Personal information
- Full name: Antônio Delfino de Souza
- Born: 11 August 1971 (age 54) Redenção do Gurguéia, Brazil
- Height: 174 cm (5 ft 9 in)
- Weight: 69 kg (152 lb)

Sport
- Sport: Para athletics
- Disability class: T46
- Event: Sprint

Medal record
Representing Brazil
Paralympic Games
| Gold medal – first place | 2004 Athens | 200 m T46 |
| Gold medal – first place | 2004 Athens | 400 m T46 |
| Silver medal – second place | 2000 Sydney | 400 m T46 |
Parapan American Games
| Silver medal – second place | 2007 Rio de Janeiro | 100 m T46 |
| Silver medal – second place | 2007 Rio de Janeiro | 200 m T46 |

= Antônio Delfino de Souza =

Brazilian Paralympic athlete (born 1971)

Antônio Delfino de Souza (born 11 August 1971) is a retired paralympic sprinter from Brazil.

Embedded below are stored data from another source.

(** * Doc-Analyser: the documentation normalisation pipeline of [utils/filter.py]

    A shallow embedding of [src/utils/filter.py] and proofs about it.

    Modelling conventions.
    - A Python [str] is a [string]; one character of the model is one code
      point below 256, and the character classes of Python ([str.isalpha],
      [str.isnumeric], [str.lower], and [\w], [\s], [\d] of the [re] module)
      are written out on that range.
    - A call that can raise returns a [result]; statements that follow a
      raising call are not run, as in Python.
    - [re.sub] is modelled by a backtracking matcher over the syntax tree of
      the pattern, with the order of alternatives, the greedy and lazy
      repetitions, the capturing groups and the replacement templates of the
      [re] module (as of CPython 3.7; the names in [\g<...>] as of 3.12).
      Each pattern of the source is given as its syntax tree, with the source
      text of the pattern in the comment above it.
    - [variables/sintax.py] and [utils/method.py] are not part of the sources
      at hand.  The constants of the former are the fields of the record
      [Sintax], which every function that reads one of them takes as its
      first argument; the records of the latter hold the fields that the
      module reads and writes.
    - A float is a binary64 float of Rocq, as in Python.
    - The file has three parts: the model of the module, the definitions that
      the statements use, and the properties. *)

From Stdlib Require Import List Ascii String Bool Arith Lia PrimFloat Uint63 DecimalString.
Import ListNotations.

Set Warnings "-comment-terminator-in-string".

Open Scope bool_scope.
Open Scope string_scope.
Open Scope nat_scope.

(** The type of Python strings, under the name Python gives it. *)
Abbreviation str := String.string (only parsing).

(** ** Exceptions *)

Inductive exn : Type :=
| ValueError        (* str.index: substring not found *)
| ReError           (* re.error, or the IndexError of an unknown group name:
                       a bad pattern or replacement template *)
| ZeroDivisionError.

Inductive result (A : Type) : Type :=
| Ok (a : A)
| Raise (e : exn).

Arguments Ok {A} a.
Arguments Raise {A} e.

Definition bind {A B : Type} (m : result A) (f : A -> result B) : result B :=
  match m with
  | Ok a => f a
  | Raise e => Raise e
  end.

Notation "x <- m ;; k" := (bind m (fun x => k))
  (at level 61, m at next level, right associativity).

(** [[f(x) for x in xs]] where [f] may raise: left to right, the first
    exception aborts the comprehension. *)
Fixpoint mapM {A B : Type} (f : A -> result B) (xs : list A) : result (list B) :=
  match xs with
  | [] => Ok []
  | x :: xs' => y <- f x ;; ys <- mapM f xs' ;; Ok (y :: ys)
  end.

(** ** Characters *)

Definition code (c : ascii) : nat := nat_of_ascii c.

Definition between (lo hi : nat) (c : ascii) : bool :=
  (lo <=? code c) && (code c <=? hi).

Definition is_upper_az (c : ascii) : bool := between 65 90 c.
Definition is_lower_az (c : ascii) : bool := between 97 122 c.
Definition is_ascii_letter (c : ascii) : bool := is_upper_az c || is_lower_az c.
Definition is_ascii_digit (c : ascii) : bool := between 48 57 c.
Definition is_oct_digit (c : ascii) : bool := between 48 55 c.

(** [c.isalpha()]: the letters of the range, with the feminine and masculine
    ordinal indicators (170, 186) and the micro sign (181); the
    multiplication and division signs (215, 247) are not letters. *)
Definition char_isalpha (c : ascii) : bool :=
  is_ascii_letter c
  || (code c =? 170) || (code c =? 181) || (code c =? 186)
  || between 192 214 c || between 216 246 c || between 248 255 c.

(** [c.isnumeric()]: the decimal digits, the superscripts one, two and three
    (185, 178, 179) and the vulgar fractions (188 to 190). *)
Definition char_isnumeric (c : ascii) : bool :=
  is_ascii_digit c
  || between 178 179 c || (code c =? 185) || between 188 190 c.

(** [c.isspace()], the class [\s]. *)
Definition char_isspace (c : ascii) : bool :=
  between 9 13 c || between 28 32 c || (code c =? 133) || (code c =? 160).

(** The class [\w]: alphanumeric in the sense of [str.isalnum], or the
    underscore. *)
Definition char_isword (c : ascii) : bool :=
  char_isalpha c || char_isnumeric c || (code c =? 95).

(** [c.lower()]; on this range the result is again one character. *)
Definition char_lower (c : ascii) : ascii :=
  if is_upper_az c || between 192 214 c || between 216 222 c
  then ascii_of_nat (code c + 32)
  else c.

(** ** Strings *)

Fixpoint all_chars (p : ascii -> bool) (s : str) : bool :=
  match s with
  | EmptyString => true
  | String c s' => p c && all_chars p s'
  end.

Definition nonempty (s : str) : bool :=
  match s with EmptyString => false | String _ _ => true end.

(** [s.isalpha()] and [s.isnumeric()]: false on the empty string. *)
Definition isalpha (s : str) : bool := nonempty s && all_chars char_isalpha s.
Definition isnumeric (s : str) : bool := nonempty s && all_chars char_isnumeric s.

(** [s.lower()]: on the code points of the model it works character by
    character.  (Beyond them it reads the context: a capital sigma becomes a
    final sigma at the end of a word; no such character is in the model.) *)
Fixpoint lower (s : str) : str :=
  match s with
  | EmptyString => EmptyString
  | String c s' => String (char_lower c) (lower s')
  end.
(** C9. Whatever the environment holds, each credential is its variable
    when that is set and not empty and a fixed non-empty placeholder
    otherwise, so the health report answers 200 with all three service
    flags true. *)
Theorem health_services_always_true (h : Host) (env : gmap string string)
    (req : Request) (w : World) :
  adzuna_appId (API_KEYS env)
    = JStr (match env !! "ADZUNA_APP_ID" with
            | Some s => if String.eqb s "" then "your_adzuna_app_id" else s
            | None => "your_adzuna_app_id"
            end)
  /\ reed_key (API_KEYS env)
    = JStr (match env !! "REED_API_KEY" with
            | Some s => if String.eqb s "" then "your_reed_api_key" else s
            | None => "your_reed_api_key"
            end)
  /\ usajobs_key (API_KEYS env)
    = JStr (match env !! "USAJOBS_API_KEY" with
            | Some s => if String.eqb s "" then "your_usajobs_api_key" else s
            | None => "your_usajobs_api_key"
            end)
  /\ health_handler h (API_KEYS env) req w
    = (Ok {| status := 200;
             body := HealthBody "OK" (toISOString h (time_at h (reads w)))
                                true true true |},
       {| reads := S (reads w); calls := calls w |}).
Proof.
  repeat split; try apply credential_fallback.
  unfold health_handler, bind, Date_now, ret, API_KEYS. simpl.
  rewrite !credential_truthy by reflexivity. reflexivity.
Qed.
(** The samples queued in a presentation, stream after stream. *)
Definition all_queued (p : presentation) : list TSMF_SAMPLE :=
  concat (map (fun s : stream => sample_queue s) (stream_list p)).

(** No two presentations of the registry have the same id. *)
Definition registry_unique (registry : list presentation) : Prop :=
  forall (i j : nat) (p q : presentation),
    registry !! i = Some p -> registry !! j = Some q -> i <> j ->
    mem_equal (presentation_id p) (presentation_id q) GUID_SIZE = false.

End MediaFurther.

(** The stream that [tsmf_stream_find_by_id] returns. *)
Definition stream_by_id {A D : Type} (p : TSMF_PRESENTATION A D) (id : Z)
  : option (TSMF_STREAM D) :=
  match tsmf_stream_find_by_id p id with
  | Some i => stream_list p !! i
  | None => None
  end.

(** The stream ids of a presentation, in list order. *)
Definition stream_ids {A D : Type} (p : TSMF_PRESENTATION A D) : list Z :=
  stream_id <$> stream_list p.

(** The decoded size of the FFmpeg decoder is the number of bytes in its
    buffer, as an [uint32]. *)
Definition size_matches {C : Type} (m : TSMFFFmpegDecoder C) : Prop :=
  decoded_size m =
  wrap32 (Z.of_nat (length (buffer_bytes (decoded_data m)))).

(** ** A small world for the examples

    An audio sink whose state is the number of samples it holds, a channel
    that accepts every event, and a toy codec: a video unit decodes to one
    2x2 I420 picture (6 bytes) unless it is empty; an audio unit decodes byte
    by byte to one 16-bit sample each, the byte [xff] is a decoding error,
    and so is a call that is offered no byte. *)

Definition counting_sink : ITSMFAudioDevice Z :=
  {| GetQueueLength a := a; Play a _ _ := a + 1; Flush _ := 0 |}.

Definition header_constants : TSMFConstants :=
  {| GUID_SIZE := 16; TSMF_MAJOR_TYPE_VIDEO := 1; TSMF_MAJOR_TYPE_AUDIO := 2;
     RD_PIXFMT_I420 := 1 |}.

Definition accepting_channel : TSMFMain :=
  {| tsmf_push_event _ _ := 0 |}.
(** * The Impala query coordinator (be/src/runtime/coordinator.cc)

    A shallow embedding of the coordinator's state and of the methods that
    drive a query: parsing of the debug_action option, the status-report
    handler, cancellation, Wait/GetNext, and INSERT finalization.

    Conventions.
    - A method that mutates the Coordinator is a function from the state
      before the call to the state after it (and the returned value).
    - What an external collaborator answers during a call (an RPC, the local
      PlanFragmentExecutor, HDFS) is an argument of the function or a
      variable of the enclosing section.
    - DCHECKs compile to nothing in a release build.  The functions follow
      the release build; the message of every DCHECK that fails on the way is
      collected, so that a debug build is the same run with no message. *)

From Stdlib Require Import ZArith List String Ascii Bool Lia DecimalString.
From stdpp Require Import base option list gmap strings fin_maps sorting.
Import ListNotations.

Local Open Scope string_scope.
Local Open Scope Z_scope.
Local Open Scope list_scope.

(** ** Status *)

Module StatusModel.

(** Modelled from the spec: TStatusCode (gen-cpp/Status_types.h is not under
    src/).  The coordinator only tells OK, CANCELLED and INTERNAL_ERROR
    apart; a worker may report any other code. *)
Inductive TStatusCode :=
| OK
| CANCELLED
| INTERNAL_ERROR
| OTHER_ERROR (code : Z).

Definition TStatusCode_eqb (a b : TStatusCode) : bool :=
  match a, b with
  | OK, OK | CANCELLED, CANCELLED | INTERNAL_ERROR, INTERNAL_ERROR => true
  | OTHER_ERROR x, OTHER_ERROR y => Z.eqb x y
  | _, _ => false
  end.

(** Modelled from the spec: the Status class (common/status.h is not under
    src/): a status code with the error messages collected so far.  This is
    also the shape of the wire type TStatus {status_code, error_msgs}. *)
Record Status := mkStatus {
  status_code : TStatusCode;
  error_msgs : list string
}.

(** Status::OK *)
Definition Status_OK : Status := mkStatus OK [].
(** Status::CANCELLED *)
Definition Status_CANCELLED : Status := mkStatus CANCELLED ["Cancelled"].
(** Status(const string& error_msg) *)
Definition Status_of_msg (msg : string) : Status := mkStatus INTERNAL_ERROR [msg].
(** Status(TStatusCode::type code, const string& error_msg) *)
Definition Status_of_code (code : TStatusCode) (msg : string) : Status :=
  mkStatus code [msg].

(** Status::ok() *)
Definition ok (s : Status) : bool := TStatusCode_eqb (status_code s) OK.
(** Status::IsCancelled() *)
Definition IsCancelled (s : Status) : bool := TStatusCode_eqb (status_code s) CANCELLED.

(** Status::AddErrorMsg(msg): appends to the messages of an error status. *)
Definition AddErrorMsg (s : Status) (msg : string) : Status :=
  match status_code s with
  | OK => mkStatus INTERNAL_ERROR [msg]
  | c => mkStatus c (error_msgs s ++ [msg])
  end.

(** Status::AddError(status): appends the messages of a non-OK [other]. *)
Definition AddError (s other : Status) : Status :=
  if ok other then s else fold_left AddErrorMsg (error_msgs other) s.

End StatusModel.
Export StatusModel.

(** ** Debug options: the data and the string functions (lines 74-85) *)

Module DebugAction.

(** struct DebugOptions.  The Thrift enums TDebugAction::type and
    TExecNodePhase::type are C++ enums; a value is its integer. *)
Record DebugOptions := mkDebugOptions {
  backend_num : Z;
  node_id : Z;
  action : Z;
  phase : Z
}.

(** The part of TQueryOptions read here: debug_action with its __isset bit. *)
Record TQueryOptions := mkTQueryOptions {
  debug_action : option string
}.

(** std::toupper in the classic locale, which boost::iequals applies to both
    sides. *)
Definition to_upper (c : ascii) : ascii :=
  let n := nat_of_ascii c in
  if (97 <=? n)%nat && (n <=? 122)%nat then ascii_of_nat (n - 32) else c.

(** boost::iequals(a, b) *)
Fixpoint iequals (a b : string) : bool :=
  match a, b with
  | EmptyString, EmptyString => true
  | String x a', String y b' => Ascii.eqb (to_upper x) (to_upper y) && iequals a' b'
  | _, _ => false
  end.

(** boost::split(components, s, is_any_of(delims), token_compress_on): the
    pieces between runs of delimiters; a run at either end of the input
    leaves an empty piece there, and the empty input is one empty piece.
    [cur] is the piece being read, [in_run] says whether the previous
    character was a delimiter. *)
Fixpoint split_from (is_delim : ascii -> bool) (s cur : string) (in_run : bool)
  : list string :=
  match s with
  | EmptyString => [cur]
  | String c s' =>
      if is_delim c then
        if in_run then split_from is_delim s' cur true
        else cur :: split_from is_delim s' EmptyString true
      else split_from is_delim s' (cur +:+ String c EmptyString) false
  end.

Definition is_colon (c : ascii) : bool := Ascii.eqb c ":"%char.

Definition split (s : string) : list string := split_from is_colon s EmptyString false.

End DebugAction.

(** ** The coordinator's state *)

Module Coord.

(** TUniqueId: a 128-bit id in two halves. *)
Record TUniqueId := mkTUniqueId { hi : Z; lo : Z }.

(** int and int64_t arithmetic as the compiled code does it: two's complement
    with wrap-around. *)
Definition wrap32 (z : Z) : Z := (z + 2147483648) mod 4294967296 - 2147483648.
Definition wrap64 (z : Z) : Z :=
  (z + 9223372036854775808) mod 18446744073709551616 - 9223372036854775808.

(** TStmtType::type, as far as Wait tells it apart. *)
Inductive TStmtType := QUERY | DDL | DML.

Definition TStmtType_is_DML (t : TStmtType) : bool :=
  match t with DML => true | _ => false end.

(** TFinalizeParams: staging_dir with its __isset bit. *)
Record TFinalizeParams := mkTFinalizeParams {
  is_overwrite : bool;
  hdfs_base_dir : string;
  staging_dir : option string
}.

(** Coordinator::BackendExecState.  [profile] is the sequence of cumulative
    profiles applied by profile->Update(); [stopwatch_running] is the state of
    the MonotonicStopWatch.  The counters read from the profile tree
    (aggregate_counters, total_ranges_complete), total_split_size and
    rpc_params are left out:
    no function below branches on them. *)
Record BackendExecState := mkBackendExecState {
  fragment_instance_id : TUniqueId;
  backend_address : string;
  fragment_idx : nat;
  status : Status;
  initiated : bool;
  done : bool;
  profile_created : bool;
  profile : list Z;
  error_log : list string;
  stopwatch_running : bool
}.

At the age of 17 de Souza had his right hand amputated after an accident at agricultural works. In 1992, he moved to Brasília, where he took up sprint running. He competed in T46 sprint events at the 2000, 2004, 2008 and 2012 Paralympics and won two gold and one silver medal in 2000 and 2004. He was selected as a final Paralympic torch bearer at the 2016 Summer Paralympics opening ceremony.